After the success of the original Woodstock, many promoters tried to replicate its significance and failed. Powder Ridge was cancelled even before it began due to a legal injunction, yet approximately 30,000 still people showed up to party. And party they did; there was little else to do with only one artist arriving to play, no water, no food, and no entertainment. 'Electric Water' (no guesses as to what the secret ingredient was...) ensured the entire weekend descended into a full-blown crisis.
To make matters worse, the organisers vanished taking the funds with them.



Zoo8 (2008)
Zoo by name, zoo by nature, as ticket-holders were ostensibly treated like cattle at Zoo8 at the Port Lympne Animal Park in Kent.

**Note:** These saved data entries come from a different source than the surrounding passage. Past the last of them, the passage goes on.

(* ===== verification/Merkle.v ===== *)
(** [internal/merkle/tree.go]: the hash tree over the compressed blocks of a file. *)

From S2P Require Import Prelude Binary Sha256.

(** [nodes] holds the padded leaves first, then every level up to the root. *)
Record MerkleTree := {
  t_Nodes : list bytes;
  t_LeafCount : Z;
}.

Definition hashNode (left right : bytes) : bytes := Sum256 (left ++ right).

(** The parents of one level; an odd node at the end is carried over. *)
Fixpoint next_level (level : list bytes) : list bytes :=
  match level with
  | a :: b :: level => hashNode a b :: next_level level
  | _ => level
  end.

(** [append(l, l[len(l)-1])] on an odd length. *)
Definition pad_odd (l : list bytes) : list bytes :=
  if Nat.odd (length l) then l ++ [default [] (last l)] else l.

(** A level that is not the root is made even. *)
Definition pad_level (l : list bytes) : list bytes := if (1 <? length l)%nat then pad_odd l else l.

(** The loop [for len(level) > 1]. *)
Fixpoint build_levels (fuel : nat) (level : list bytes) : list bytes :=
  match fuel with
  | O => []
  | S fuel =>
      if (1 <? length level)%nat then
        let nextLevel := pad_level (next_level level) in
        nextLevel ++ build_levels fuel nextLevel
      else []
  end.

Definition BuildFromHashes (leaves : list bytes) : MerkleTree :=
  match leaves with
  | [] => {| t_Nodes := []; t_LeafCount := 0 |}
  | _ =>
      let level := pad_odd leaves in
      {| t_Nodes := level ++ build_levels (length level) level; t_LeafCount := zlen leaves |}
  end.

Definition BuildFromChunks (chunks : list bytes) : MerkleTree := BuildFromHashes (map Sum256 chunks).

(** [copy(root[:], last)]: 32 bytes, zero-filled. *)
Definition Root (t : MerkleTree) : bytes :=
  match last (t_Nodes t) with
  | None => make_bytes 32
  | Some n => let r := ztake 32 n in r ++ make_bytes (32 - zlen r)
  end.

Lemma zlen_Root t : zlen (Root t) = 32.
Proof.
  unfold Root. destruct (last (t_Nodes t)) as [n|]; [|by rewrite zlen_make]. cbv zeta.
  rewrite zlen_app, zlen_ztake, zlen_make; pose proof (zlen_nonneg n); lia.
Qed.

(** The indices below the leaf count at which the two node arrays differ; every index when the
    arrays have different lengths. *)
Definition Diff (t other : MerkleTree) : list Z :=
  if (zlen (t_Nodes t) =? 0) || (zlen (t_Nodes other) =? 0) then []
  else if negb (zlen (t_Nodes t) =? zlen (t_Nodes other)) then seqZ 0 (t_LeafCount t)
  else filter (fun i => negb (bytes_eqb (default [] (t_Nodes t !! Z.to_nat i))
                                (default [] (t_Nodes other !! Z.to_nat i))) = true)
         (seqZ 0 (t_LeafCount t)).

(** ** The loop reaches a root *)

Lemma pairs_ind (P : list bytes -> Prop) :
  P [] -> (forall a, P [a]) -> (forall a b l, P l -> P (a :: b :: l)) -> forall l, P l.
Proof.
  intros H0 H1 H2 l. assert (Hn : P l /\ forall a, P (a :: l)) by (induction l as [|b l [IH1 IH2]]; auto).
  apply Hn.
Qed.

Lemma length_next_level l : length (next_level l) = Nat.div2 (S (length l)).
Proof. induction l as [|a|a b l IH] using pairs_ind; simpl; [done|done|]. by rewrite IH. Qed.

Lemma length_pad_odd l : length (pad_odd l) = if Nat.odd (length l) then S (length l) else length l.
Proof. unfold pad_odd. destruct (Nat.odd _); [|done]. rewrite length_app. simpl. lia. Qed.

Lemma even_div2 n : Nat.odd n = false -> (2 * Nat.div2 n = n)%nat.
Proof. intros Ho. pose proof (Nat.div2_odd n) as H. rewrite Ho in H. simpl in *. lia. Qed.
Lemma odd_div2 n : Nat.odd n = true -> (2 * Nat.div2 n + 1 = n)%nat.
Proof. intros Ho. pose proof (Nat.div2_odd n) as H. rewrite Ho in H. simpl in *. lia. Qed.

(** An even level of more than two nodes gets shorter, one of two nodes becomes the root. *)
Lemma length_next l :
  Nat.odd (length l) = false -> (1 < length l)%nat ->
  let n := length (pad_level (next_level l)) in
  (n = 1 \/ (Nat.odd n = false /\ 1 < n))%nat /\ (n < length l)%nat.
Proof.
  intros He Hl n. pose proof (even_div2 _ He) as Hd.
  assert (Hn : length (next_level l) = Nat.div2 (length l)).
  { rewrite length_next_level. destruct (Nat.odd (S (length l))) eqn:Eo.
    - apply odd_div2 in Eo. lia.
    - rewrite Nat.odd_succ, <-Nat.negb_odd, He in Eo. done. }
  unfold n, pad_level. destruct (Nat.ltb_spec 1 (length (next_level l))); [|lia].
  rewrite length_pad_odd. destruct (Nat.odd (length (next_level l))) eqn:Eo.
  - pose proof (odd_div2 _ Eo). split; [right; split; [|lia]|lia].
    by rewrite Nat.odd_succ, <-Nat.negb_odd, Eo.
  - split; [right; split; [done|lia]|lia].
Qed.

(** The root a level leads to. *)
Fixpoint top (fuel : nat) (level : list bytes) : bytes :=
  match fuel with
  | O => default [] (last level)
  | S fuel =>
      if (1 <? length level)%nat then top fuel (pad_level (next_level level))
      else default [] (last level)
  end.

Definition good_level (l : list bytes) : Prop := length l = 1%nat \/ (Nat.odd (length l) = false /\ (1 < length l)%nat).

Lemma last_build_levels fuel level :
  good_level level -> (length level <= fuel)%nat ->
  last (level ++ build_levels fuel level) = Some (top fuel level).
Proof.
  revert level; induction fuel as [|fuel IH]; intros level Hg Hf.
  { destruct Hg as [Hg|[_ Hg]]; lia. }
  cbn [build_levels top]. destruct Hg as [Hg|[He Hg]].
  - rewrite Hg. cbn. rewrite app_nil_r. destruct level as [|a [|b l]]; done.
  - rewrite (proj2 (Nat.ltb_lt _ _)) by lia. destruct (length_next level He Hg) as [Hn Hlt].
    rewrite last_app. rewrite IH; [done|exact Hn|lia].
Qed.

(** Every 32-byte node. *)
Definition hashes (l : list bytes) : Prop := Forall (fun h => zlen h = 32) l.

Lemma hashes_next_level l : hashes l -> hashes (next_level l).
Proof.
  induction l as [|a|a b l IH] using pairs_ind; intros H; [done|done|].
  inversion H as [|? ? _ H']; inversion H' as [|? ? _ H'']; subst. constructor; [apply zlen_Sum256|by apply IH].
Qed.

Lemma hashes_pad_odd l : hashes l -> hashes (pad_odd l).
Proof.
  intros H. unfold pad_odd. destruct (Nat.odd (length l)) eqn:E; [|done]. apply Forall_app. split; [done|].
  constructor; [|constructor]. destruct (last l) as [x|] eqn:El; [|by apply last_None in El; subst].
  cbn. apply last_Some_elem_of in El. by eapply Forall_forall in H.
Qed.

Lemma hashes_pad_level l : hashes l -> hashes (pad_level l).
Proof. intros H. unfold pad_level. destruct (_ <? _)%nat; [by apply hashes_pad_odd|done]. Qed.

Lemma top_hash fuel l : hashes l -> l <> [] -> zlen (top fuel l) = 32.
Proof.
  assert (Hlast : forall l, hashes l -> l <> [] -> zlen (default [] (last l)) = 32).
  { intros k Hk Hne. destruct (last k) as [x|] eqn:El; [|by apply last_None in El].
    apply last_Some_elem_of in El. cbn. by eapply Forall_forall in Hk. }
  revert l; induction fuel as [|fuel IH]; intros l H Hne; cbn [top]; [by apply Hlast|].
  destruct (Nat.ltb_spec 1 (length l)); [|by apply Hlast].
  apply IH; [by apply hashes_pad_level, hashes_next_level|].
  assert (next_level l <> []) by (destruct l as [|a [|b k]]; simpl in *; (lia || done)).
  unfold pad_level, pad_odd. repeat case_match; try done. by intros [? _]%app_nil.
Qed.

Lemma good_level_leaves leaves : leaves <> [] -> good_level (pad_odd leaves).
Proof.
  intros Hne. right. rewrite length_pad_odd. destruct leaves as [|a l]; [done|].
  destruct (Nat.odd (length (a :: l))) eqn:E.
  - split; [by rewrite Nat.odd_succ, <-Nat.negb_odd, E|simpl; lia].
  - split; [done|]. destruct l; [done|simpl; lia].
Qed.

Lemma Root_top leaves :
  leaves <> [] -> hashes leaves -> Root (BuildFromHashes leaves) = top (length (pad_odd leaves)) (pad_odd leaves).
Proof.
  intros Hne Hh. pose proof (good_level_leaves leaves Hne) as Hg.
  unfold Root, BuildFromHashes. destruct leaves as [|a l]; [done|]. cbn [t_Nodes].
  rewrite last_build_levels by (done || lia).
  assert (Ht : zlen (top (length (pad_odd (a :: l))) (pad_odd (a :: l))) = 32).
  { apply top_hash; [by apply hashes_pad_odd|]. intros E. rewrite E in Hg.
    destruct Hg as [Hg|[_ Hg]]; simpl in Hg; lia. }
  rewrite ztake_ge by lia. rewrite Ht, make_bytes_0 by lia. apply app_nil_r.
Qed.

(** ** Binding: equal roots mean equal leaves, or a collision among the hashed nodes *)

(** The strings hashed on the way from a level to the root. *)
Fixpoint pair_inputs (level : list bytes) : list bytes :=
  match level with
  | a :: b :: level => (a ++ b) :: pair_inputs level
  | _ => []
  end.

Fixpoint inputs (fuel : nat) (level : list bytes) : list bytes :=
  match fuel with
  | O => []
  | S fuel =>
      if (1 <? length level)%nat then pair_inputs level ++ inputs fuel (pad_level (next_level level))
      else []
  end.

Definition node_inputs (leaves : list bytes) : list bytes :=
  inputs (length (pad_odd leaves)) (pad_odd leaves).

Definition collision (xs ys : list bytes) : Prop :=
  exists a b, a ∈ xs /\ b ∈ ys /\ a <> b /\ Sum256 a = Sum256 b.

Lemma collision_app_l xs ys xs' ys' : collision xs ys -> collision (xs ++ xs') (ys ++ ys').
Proof. intros (a&b&Ha&Hb&Hc). exists a, b. split; [|split; [|done]]; apply elem_of_app; by left. Qed.
Lemma collision_app_r xs ys xs' ys' : collision xs' ys' -> collision (xs ++ xs') (ys ++ ys').
Proof. intros (a&b&Ha&Hb&Hc). exists a, b. split; [|split; [|done]]; apply elem_of_app; by right. Qed.

Lemma next_level_inj l1 l2 :
  hashes l1 -> hashes l2 -> length l1 = length l2 -> Nat.odd (length l1) = false ->
  next_level l1 = next_level l2 -> l1 = l2 \/ collision (pair_inputs l1) (pair_inputs l2).
Proof.
  revert l2; induction l1 as [|a|a b l1 IH] using pairs_ind; intros l2 H1 H2 Hlen He E.
  { left. by destruct l2. }
  { done. }
  destruct l2 as [|a' [|b' l2]]; try (simpl in Hlen; lia).
  inversion H1 as [|? ? Ha H1']; inversion H1' as [|? ? Hb H1'']; subst.
  inversion H2 as [|? ? Ha' H2']; inversion H2' as [|? ? Hb' H2'']; subst.
  cbn [next_level] in E. pose proof (f_equal (hd []) E) as Eh. pose proof (f_equal tail E) as El. clear E.
  cbn [hd tail] in Eh, El. cbn [pair_inputs]. unfold hashNode in Eh.
  destruct (decide (a ++ b = a' ++ b')) as [Eab|Hne].
  - apply app_inj_1 in Eab as [-> ->]; [|unfold zlen in *; lia].
    destruct (IH l2 H1'' H2'' ltac:(simpl in Hlen; lia) He El) as [-> | Hc]; [by left|right].
    by apply (collision_app_r [a' ++ b'] [a' ++ b']).
  - right. exists (a ++ b), (a' ++ b'). split; [apply list_elem_of_here|]. by split; [apply list_elem_of_here|].
Qed.

Lemma pad_odd_inj l1 l2 : length l1 = length l2 -> pad_odd l1 = pad_odd l2 -> l1 = l2.
Proof.
  intros Hl. unfold pad_odd. rewrite Hl. destruct (Nat.odd _); [|done].
  intros E. by apply app_inj_1 in E as [-> _].
Qed.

Those that braved the inexplicably arduous queues to the congested campsite were met with water shortages and lack of toilets. Chuck in big-name acts like Wiley, Roni Size, and Dizzie Rascal pulling out at the last minute, and you've got yourself an animal farm, with furious and disappointed festival-goers launching bottles of urine at the main stage, getting royally off their nut in a field with no music.
The festival promoters apologised for running out of money once the dust had settled, but it didn't stop this shambles of a festival going down as one of the most poorly organised festivals in recent years.